I guess Adrian flux and flux direct are part of the same company, I say this as I was about to start my insurance policy with flux direct on Friday and I'm so glad I looked at there reviews, horrific to say the least, glad I hadn't took it out also passed there reviews on to other people I know to make them aware. So I guess it's back to the drawing board and start trawling the insurance sites again.


----------



## SonicH1

You hear horror stoires/bad reviews about all insurance companies, it's down to personal experience. 

I personally don't have an issue with Adrian Flux and currently have two policies with them and only a slight hiccup bit that was sorted quickly.


----------



## R0B

My policy with Flux runs out in three weeks.

After a mid term car change and attempt at a general shafting financially when I wanted to cancel due to the ridiculous new amount it's safe to say I won't be renewing with them.


----------



## uruk hai

Insured with them now and have been for several years, always beat my cheepest renewel qoute so personally I can't fault them !


----------



## Kerr

SonicH1 said:


> You hear horror stoires/bad reviews about all insurance companies, it's down to personal experience.
> 
> I personally don't have an issue with Adrian Flux and currently have two policies with them and only a slight hiccup bit that was sorted quickly.


You do hear bad stories about a lot of things.

I think they've got more weight when it's people that are long established on a website giving genuine feedback and not unknown members signing up just to have a dig, or giving their biased opinion.


----------



## lisajmerrick

I've not renewed with them either as they want just short of a grand for my insurance.
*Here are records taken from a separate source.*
(** * collect_mc_metrics: memcached statistics collector

    A shallow embedding of [collect_mc_metrics.py] and the properties of
    its protocol client, statistics normaliser and instance collector.

    Conventions of the embedding.
    - Text ([str]) is a [string], one [ascii] per character: the code
      points below 256. The protocol is ASCII; the classes [\s] and [\d],
      [strip] and [float] are Python's on these code points.
    - A [dict] is an association list in insertion order, as Python's.
    - A [float] is a binary64 value of the Standard Library's [SpecFloat],
      computed on integers with rounding to nearest even.
    - What the operating system and the network answer (process listing,
      host name, clock, peers, HTTP sink) is a [World]; every library call
      that can fail returns its value or raises an exception of [exn], and
      a call that waits on a peer may never return ([Blocked]). *)

From Stdlib Require Import ZArith String Ascii List Lia Bool.
From Stdlib Require Import Floats.SpecFloat.
From stdpp Require Import base tactics option list gmap strings.

Import ListNotations.
Local Open Scope string_scope.
Local Open Scope Z_scope.
Local Open Scope list_scope.

(** ** Text *)

Module Text.

Definition nl : ascii := "010"%char.
Definition cr : ascii := "013"%char.

Definition CRLF : string := String cr (String nl "").

Definition is_digit (c : ascii) : bool :=
  let n := nat_of_ascii c in ((48 <=? n) && (n <=? 57))%nat.

(** [str.isspace], which is also [\s]: tab to carriage return, the four
    separators and the blank, the next-line control and the no-break
    space. *)
Definition is_space (c : ascii) : bool :=
  let n := nat_of_ascii c in
  (((9 <=? n) && (n <=? 13)) || ((28 <=? n) && (n <=? 32)) ||
   (n =? 133) || (n =? 160))%nat.

(** The blanks [float] takes around a literal: those of [str.isspace]
    less the four separators. *)
Definition is_float_space (c : ascii) : bool :=
  let n := nat_of_ascii c in
  (((9 <=? n) && (n <=? 13)) || (n =? 32) || (n =? 133) || (n =? 160))%nat.

Definition lower (c : ascii) : ascii :=
  let n := nat_of_ascii c in
  if ((65 <=? n) && (n <=? 90))%nat then ascii_of_nat (n + 32) else c.

Fixpoint all_chars (p : ascii -> bool) (s : string) : bool :=
  match s with
  | "" => true
  | String c s' => p c && all_chars p s'
  end.

Fixpoint map_chars (f : ascii -> ascii) (s : string) : string :=
  match s with
  | "" => ""
  | String c s' => String (f c) (map_chars f s')
  end.

Fixpoint lstrip (s : string) : string :=
  match s with
  | String c s' => if is_space c then lstrip s' else s
  | "" => ""
  end.

(** [rstrip] keeps a character when it is not a blank or when something
    is kept after it. *)
Fixpoint rstrip (s : string) : string :=
  match s with
  | "" => ""
  | String c s' =>
      match rstrip s' with
      | "" => if is_space c then "" else String c ""
      | r => String c r
      end
  end.

(** [s.strip()] *)
Definition strip (s : string) : string := rstrip (lstrip s).

(** Stripping the characters of a set at both ends. *)
Fixpoint lstrip_of (p : ascii -> bool) (s : string) : string :=
  match s with
  | String c s' => if p c then lstrip_of p s' else s
  | "" => ""
  end.

Fixpoint rstrip_of (p : ascii -> bool) (s : string) : string :=
  match s with
  | "" => ""
  | String c s' =>
      match rstrip_of p s' with
      | "" => if p c then "" else String c ""
      | r => String c r
      end
  end.

Definition strip_of (p : ascii -> bool) (s : string) : string :=
  rstrip_of p (lstrip_of p s).

(** [s.endswith(suffix)] for a one-character suffix. *)
Fixpoint ends_with_char (c : ascii) (s : string) : bool :=
  match s with
  | "" => false
  | String a "" => Ascii.eqb a c
  | String _ s' => ends_with_char c s'
  end.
No thanks, shopped around and got it for just over 400. I changed my car mid way through my policy from a heavily modified 200bhp to a standard and 150bhp and they stung me for extra money too. It's a shame really cos I like using brokers but now they just put me right off.


----------



## Captain Duff

The issue here seems to be the admin charge for a cancellation. This is actually not unreasonable, and is clearly listed in the FAQ's - https://www.adrianflux.co.uk/faqs/ - although I accept that it should by the sounds of it have been explained better on the phone.
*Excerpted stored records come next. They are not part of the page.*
(** ** The generation engine *)

(** C3: on a cell of the active buffer, [check_cell_neighbors] applies
    B3/S23 to the cell's state and its neighbour count: an alive cell
    dies with more than 3 or fewer than 2 alive neighbours and stays
    alive with 2 or 3; a dead cell comes to life with exactly 3 and stays
    dead otherwise. *)
Theorem check_cell_neighbors_B3S23 st r c :
  wf st → in_grid st r c →
  ∃ cur, cell_at (grids st) (active_grid st) r c = Some cur ∧
    (cur = 0 ∨ cur = 1) ∧
    let n := num_alive_neighbors r c st in
    (cur = 1 → n > 3 ∨ n < 2 → check_cell_neighbors r c st = Ok 0) ∧
    (cur = 1 → n = 2 ∨ n = 3 → check_cell_neighbors r c st = Ok 1) ∧
    (cur = 0 → n = 3 → check_cell_neighbors r c st = Ok 1) ∧
    (cur = 0 → n ≠ 3 → check_cell_neighbors r c st = Ok 0).
Proof.
  intros [Hst Hb] Hin.
  destruct (check_cell_neighbors_in_range st r c Hst Hin) as (cur & Hcur & Hchk).
  exists cur. split; [done|]. split.
  { pose proof (active_cell_bit st r c Hb) as Hbit.
    unfold active_cell in Hbit. by rewrite Hcur in Hbit. }
  rewrite Hchk. simpl. unfold life_rule.
  split_and!; intros -> Hn; simpl; f_equal.
  - destruct Hn; [by rewrite (proj2 (Z.gtb_gt _ _)) by lia|].
    destruct (_ >? 3); [done|]. by rewrite (proj2 (Z.ltb_lt _ _)) by lia.
  - by destruct Hn as [-> | ->].
  - by rewrite Hn.
  - by rewrite (proj2 (Z.eqb_neq _ _)).
Qed.

Lemma check_cell_neighbors_B3S23_witness :
  wf crowded ∧ in_grid crowded 1 1 ∧
  ∃ cur, cell_at (grids crowded) (active_grid crowded) 1 1 = Some cur ∧
    (cur = 0 ∨ cur = 1) ∧
    let n := num_alive_neighbors 1 1 crowded in
    (cur = 1 → n > 3 ∨ n < 2 → check_cell_neighbors 1 1 crowded = Ok 0) ∧
    (cur = 1 → n = 2 ∨ n = 3 → check_cell_neighbors 1 1 crowded = Ok 1) ∧
    (cur = 0 → n = 3 → check_cell_neighbors 1 1 crowded = Ok 1) ∧
    (cur = 0 → n ≠ 3 → check_cell_neighbors 1 1 crowded = Ok 0).
Proof.
  assert (Hwf : wf crowded) by concrete_wf.
  assert (Hin : in_grid crowded 1 1) by (unfold in_grid; simpl; lia).
  split; [exact Hwf|]. split; [exact Hin|].
  exact (check_cell_neighbors_B3S23 crowded 1 1 Hwf Hin).
Defined.

(** C2: from a reachable state [update_generation] returns normally;
    its first step leaves the inactive buffer entirely dead; in the
    result the active index is the former inactive one, every cell with
    row in [0, num_rows - 1) and column in [0, num_cols - 1) of the new
    active buffer holds the value [check_cell_neighbors] computes for it
    on the state at entry, and the last row and the last column of the
    new active buffer are dead. *)
Theorem update_generation_writes_next_states st :
  reachable st →
  (∃ s1, set_grid (Some 0) (inactive_grid st) st = Ok s1 ∧
         buffer_dead s1 (inactive_grid st)) ∧
  ∃ st', update_generation st = Ok st' ∧
    active_grid st' = inactive_grid st ∧
    num_rows st' = num_rows st ∧ num_cols st' = num_cols st ∧
    (∀ r c, 0 <= r < num_rows st - 1 → 0 <= c < num_cols st - 1 →
       ∃ v, check_cell_neighbors r c st = Ok v ∧
            cell_at (grids st') (active_grid st') r c = Some v) ∧
    (∀ r c, in_grid st' r c →
       r = num_rows st' - 1 ∨ c = num_cols st' - 1 →
       cell_at (grids st') (active_grid st') r c = Some 0).
Proof.
  intros [Hst _]%reachable_wf. split.
  - destruct (set_grid_spec (Some 0) (inactive_grid st) st Hst
                (inactive_grid_range st))
      as (s1 & E1 & (HR & HC & _) & _ & _ & _ & Hcells).
    exists s1. split; [done|]. intros r c [Hr Hc].
    rewrite HR in Hr. rewrite HC in Hc. by rewrite Hcells.
  - destruct (update_generation_spec st Hst)
      as (st' & E & HR & HC & _ & _ & _ & Ha & _ & _ & Hnext & Hlast).
    exists st'. rewrite Ha, HR, HC. split_and!; try done.
    intros r c [Hr Hc]. rewrite HR in Hr. rewrite HC in Hc. by apply Hlast.
Qed.

Lemma update_generation_writes_next_states_witness :
  reachable crowded ∧
  ∃ st', update_generation crowded = Ok st' ∧
    active_grid st' = inactive_grid crowded ∧
    ∀ r c, in_grid st' r c →
       r = num_rows st' - 1 ∨ c = num_cols st' - 1 →
       cell_at (grids st') (active_grid st') r c = Some 0.
Proof.
  split; [exact crowded_reachable|].
  destruct (update_generation_writes_next_states crowded crowded_reachable)
    as (_ & st' & E & Ha & _ & _ & _ & Hlast).
  exists st'. split; [exact E|]. split; [exact Ha|exact Hlast].
Defined.

(** C9: from a reachable state [update_generation] leaves the buffer
    that was active at entry as it was, cell for cell, together with the
    grid dimensions, the flags and the random stream; the active index
    becomes the index of the other buffer. *)
Theorem update_generation_keeps_active_buffer st :
  reachable st →
  ∃ st', update_generation st = Ok st' ∧
    grids st' !! Z.to_nat (active_grid st)
      = grids st !! Z.to_nat (active_grid st) ∧
    (∀ r c, cell_at (grids st') (active_grid st) r c
            = cell_at (grids st) (active_grid st) r c) ∧
    active_grid st' = inactive_grid st ∧
    inactive_grid st ≠ active_grid st ∧
    num_rows st' = num_rows st ∧ num_cols st' = num_cols st ∧
    paused st' = paused st ∧ game_over st' = game_over st ∧
    (∀ n, rng st' n = rng st n).
Proof.
  intros [Hst _]%reachable_wf.
  destruct (update_generation_spec st Hst)
    as (st' & E & HR & HC & Hp & Hg & Hrng & Ha & _ & Hbuf & _ & _).
  exists st'. split_and!; try done.
  - intros r c. unfold cell_at. by rewrite Hbuf.
  - destruct Hst as [_ Hact]. rewrite inactive_grid_flip by done. lia.
Qed.

Lemma update_generation_keeps_active_buffer_witness :
  reachable crowded ∧
  ∃ st', update_generation crowded = Ok st' ∧
    grids st' !! Z.to_nat (active_grid crowded)
      = grids crowded !! Z.to_nat (active_grid crowded).
Proof.
  split; [exact crowded_reachable|].
  destruct (update_generation_keeps_active_buffer crowded crowded_reachable)
    as (st' & E & Hbuf & _).
  exists st'. split; [exact E|exact Hbuf].
Defined.

(** C5: when every cell of the active buffer is dead,
    [update_generation] returns a state whose active buffer is entirely
    dead. *)
Theorem update_generation_all_dead st :
  shaped st → buffer_dead st (active_grid st) →
  ∃ st', update_generation st = Ok st' ∧ buffer_dead st' (active_grid st').
Proof.
  intros Hst Hdead.
  assert (Hget : ∀ r c, get_cell r c st = 0).
  { intros r c. rewrite get_cell_wrap by done.
    destruct (wrap _ r) as [r'|] eqn:Er; [|done].
    destruct (wrap _ c) as [c'|] eqn:Ec; [|done].
    unfold active_cell. rewrite Hdead; [done|].
    split; by eapply wrap_range. }
  destruct (update_generation_spec st Hst)
    as (st' & E & HR & HC & _ & _ & _ & Ha & _ & _ & Hnext & Hlast).
  exists st'. split; [done|]. intros r c [Hr Hc].
  rewrite HR in Hr. rewrite HC in Hc. rewrite Ha.
  destruct (decide (r = num_rows st - 1 ∨ c = num_cols st - 1)) as [Hl|Hl].
  - by apply Hlast.
  - destruct (Hnext r c) as (v & Hv & ->); [lia|lia|]. f_equal.
    destruct (check_cell_neighbors_in_range st r c Hst) as (cur & Hcur & Hchk);
      [done|].
    rewrite Hdead in Hcur by done. injection Hcur as <-.
    rewrite Hchk in Hv. injection Hv as <-.
    unfold num_alive_neighbors. by rewrite !Hget.
Qed.

Lemma update_generation_all_dead_witness :
  shaped barren ∧ buffer_dead barren (active_grid barren) ∧
  ∃ st', update_generation barren = Ok st' ∧
         buffer_dead st' (active_grid st').
Proof.
  assert (Hst : shaped barren) by concrete_wf.
  assert (Hdead : buffer_dead barren (active_grid barren)) by each_cell.
  split; [exact Hst|]. split; [exact Hdead|].
  exact (update_generation_all_dead barren Hst Hdead).
Defined.

(** *** A lone cell *)

Lemma hit_in n a i : 0 <= i < n → hit n a i = (i =? a).
Proof. intros. unfold hit. by rewrite wrap_in. Qed.

Lemma hit_next n a i :
  0 <= i < n - 1 → hit n a i && hit n a (i + 1) = false.
Proof.
  intros. rewrite !hit_in by lia.
  destruct (Z.eqb_spec i a), (Z.eqb_spec (i + 1) a); simpl; try done. lia.
Qed.

Lemma hit_prev n a i :
  0 <= i < n - 1 → hit n a i && hit n a (i - 1) = false.
Proof.
  intros. rewrite (hit_in n a i) by lia. unfold hit, wrap.
  repeat case_decide; try lia;
    repeat match goal with
    | |- context [?x =? ?y] => destruct (Z.eqb_spec x y)
    end; simpl; try done; lia.
Qed.

Lemma get_cell_lone st r0 c0 r c :
  shaped st → active_is st (lone r0 c0) →
  get_cell r c st
  = Z.b2z (hit (num_rows st) r0 r && hit (num_cols st) c0 c).
Proof.
  intros Hst Hf. rewrite get_cell_wrap by done. unfold hit.
  destruct (wrap _ r) as [r'|] eqn:Er; [|done].
  destruct (wrap _ c) as [c'|] eqn:Ec; [|by rewrite andb_false_r].
  unfold active_cell. rewrite Hf by (split; by eapply wrap_range).
  unfold lone. by destruct (_ && _).
Qed.

(** C7: when the active buffer holds exactly one live cell,
    [update_generation] returns a state whose active buffer is entirely
    dead. *)
Theorem update_generation_lone_cell_dies st r0 c0 :
  shaped st → in_grid st r0 c0 → active_is st (lone r0 c0) →
  ∃ st', update_generation st = Ok st' ∧ buffer_dead st' (active_grid st').
Proof.
  intros Hst Hin0 Hf.
  destruct (update_generation_spec st Hst)
    as (st' & E & HR & HC & _ & _ & _ & Ha & _ & _ & Hnext & Hlast).
  exists st'. split; [done|]. intros r c [Hr Hc].
  rewrite HR in Hr. rewrite HC in Hc. rewrite Ha.
  destruct (decide (r = num_rows st - 1 ∨ c = num_cols st - 1)) as [Hl|Hl].
  { by apply Hlast. }
  destruct (Hnext r c) as (v & Hv & ->); [lia|lia|]. f_equal.
  destruct (check_cell_neighbors_in_range st r c Hst) as (cur & Hcur & Hchk);
    [done|].
  rewrite Hf in Hcur by done. injection Hcur as <-.
  rewrite Hchk in Hv. injection Hv as <-.
  unfold num_alive_neighbors, find_alive_neighbors.
  rewrite !(get_cell_lone st r0 c0) by done.
  unfold lone. rewrite <- (hit_in (num_rows st) r0 r) by lia.
  rewrite <- (hit_in (num_cols st) c0 c) by lia.
  pose proof (hit_next (num_rows st) r0 r ltac:(lia)) as Hg1.
  pose proof (hit_prev (num_rows st) r0 r ltac:(lia)) as Hg2.
  pose proof (hit_next (num_cols st) c0 c ltac:(lia)) as Hh1.
  pose proof (hit_prev (num_cols st) c0 c ltac:(lia)) as Hh2.
  destruct (hit (num_rows st) r0 (r - 1)), (hit (num_rows st) r0 r),
    (hit (num_rows st) r0 (r + 1)), (hit (num_cols st) c0 (c - 1)),
    (hit (num_cols st) c0 c), (hit (num_cols st) c0 (c + 1));
    simpl in *; done.
Qed.

Lemma update_generation_lone_cell_dies_witness :
  shaped lonely ∧ in_grid lonely 1 1 ∧ active_is lonely (lone 1 1) ∧
  ∃ st', update_generation lonely = Ok st' ∧
         buffer_dead st' (active_grid st').
Proof.
  assert (Hst : shaped lonely) by concrete_wf.
  assert (Hin : in_grid lonely 1 1) by (unfold in_grid; simpl; lia).
  assert (Hf : active_is lonely (lone 1 1)) by each_cell.
  split; [exact Hst|]. split; [exact Hin|]. split; [exact Hf|].
  exact (update_generation_lone_cell_dies lonely 1 1 Hst Hin Hf).
Defined.

(** *** The blinker *)

Ltac decide_tests :=
  repeat match goal with
  | |- context [?a =? ?b] =>
      first [ rewrite (proj2 (Z.eqb_eq a b)) by lia
            | rewrite (proj2 (Z.eqb_neq a b)) by lia ]
  | |- context [?a <=? ?b] =>
      first [ rewrite (proj2 (Z.leb_le a b)) by lia
            | rewrite (proj2 (Z.leb_gt a b)) by lia ]
  end.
But I'm pretty sure just about all insurance companies/brokers will charge a cancellation admin fee. Just randomly looking around and Direct Line is exactly the same - http://faqs.directline.com/help/car-insurance/cancellation-procedure.

As for the people on here who accused Adrian Flux of being 'greedy' or 'rip-offs', well I have no connection at all with them (and have not had insurance with them), but get real, this is a business with costs and overheads including staff wages and bank charges to pay, so should they pay the cost when a customer cancels a policy?


----------



## Bungleaio

Flux were terrible the last time I used them for various reasons but they ended up sending me a letter and the included lots of documents for quite a few people in the rather large envelope.

I was with green light for quite a few years and went through fault and none fault accidents with them and they were great. I'll hopefully be back with them once I get something a bit more sporty soon.


----------



## turbosnoop

I switched from flux to Chris Knott and wow what a difference in the quality of the staff. I wanted to change my car with 6 wks left to run when I was with ad flux and the money they wanted was ridiculous. After a few years with ad flux I felt let down. The staff on the phone ranged from unhelpful to actually rude


----------



## danwel

turbosnoop said:


> I switched from flux to Chris Knott and wow what a difference in the quality of the staff. I wanted to change my car with 6 wks left to run when I was with ad flux and the money they wanted was ridiculous. After a few years with ad flux I felt let down. The staff on the phone ranged from unhelpful to actually rude


Both my cars are with Chris knot ans they're fantastic


----------



## Kimo

Just had my renewal through from AF, half the price of the next cheapest 

Can't complain I guess


----------



## danwel

Kimo said:


> Just had my renewal through from AF, half the price of the next cheapest
> 
> Can't complain I guess


One mans rubbish is another mans treasure lol:thumb:


----------



## Kimo

danwel said:


> One mans rubbish is another mans treasure lol:thumb:


Ain't it just

Green light and Brent acre don't wanna know which is annoying, there was one that did but quoted £900 with mods declared

Af all mods declared and replaced like for like and set vehicle value £440 and I'm gonna call about the forum discount so should be even cheaper still 

Annoys me that elephant quote £550 as standard and if I declare I've got a fmic rather than a side mount that they would void my insurance. Not sure why it being at the front not side makes a difference to them :lol:


----------



## danwel

Kimo said:


> Ain't it just
> 
> Green light and Brent acre don't wanna know which is annoying, there was one that did but quoted £900 with mods declared
> 
> Af all mods declared and replaced like for like and set vehicle value £440 and I'm gonna call about the forum discount so should be even cheaper still
> 
> Annoys me that elephant quote £550 as standard and if I declare I've got a fmic rather than a side mount that they would void my insurance. Not sure why it being at the front not side makes a difference to them :lol:


Used them before and AF quotes have been ok. But having to pay admin charges to change a START date was what did it for me and I vowed never to use them again.

Next renewal try Chris knot they will better it or like for like it plus their customer service is awesome


----------



## MDC250

danwel said:


> Next renewal try Chris knot they will better it or like for like it plus their customer service is awesome


+1 they've been getting my business for a good few years now.


----------



## Kimo

danwel said:


> Used them before and AF quotes have been ok. But having to pay admin charges to change a START date was what did it for me and I vowed never to use them again.
> 
> Next renewal try Chris knot they will better it or like for like it plus their customer service is awesome


Insurance is due in 2 weeks so I'll give them a try


----------



## danwel

Kimo said:


> Insurance is due in 2 weeks so I'll give them a try


Be sure to mention you're a member of the owners club as it brings a discount with it


----------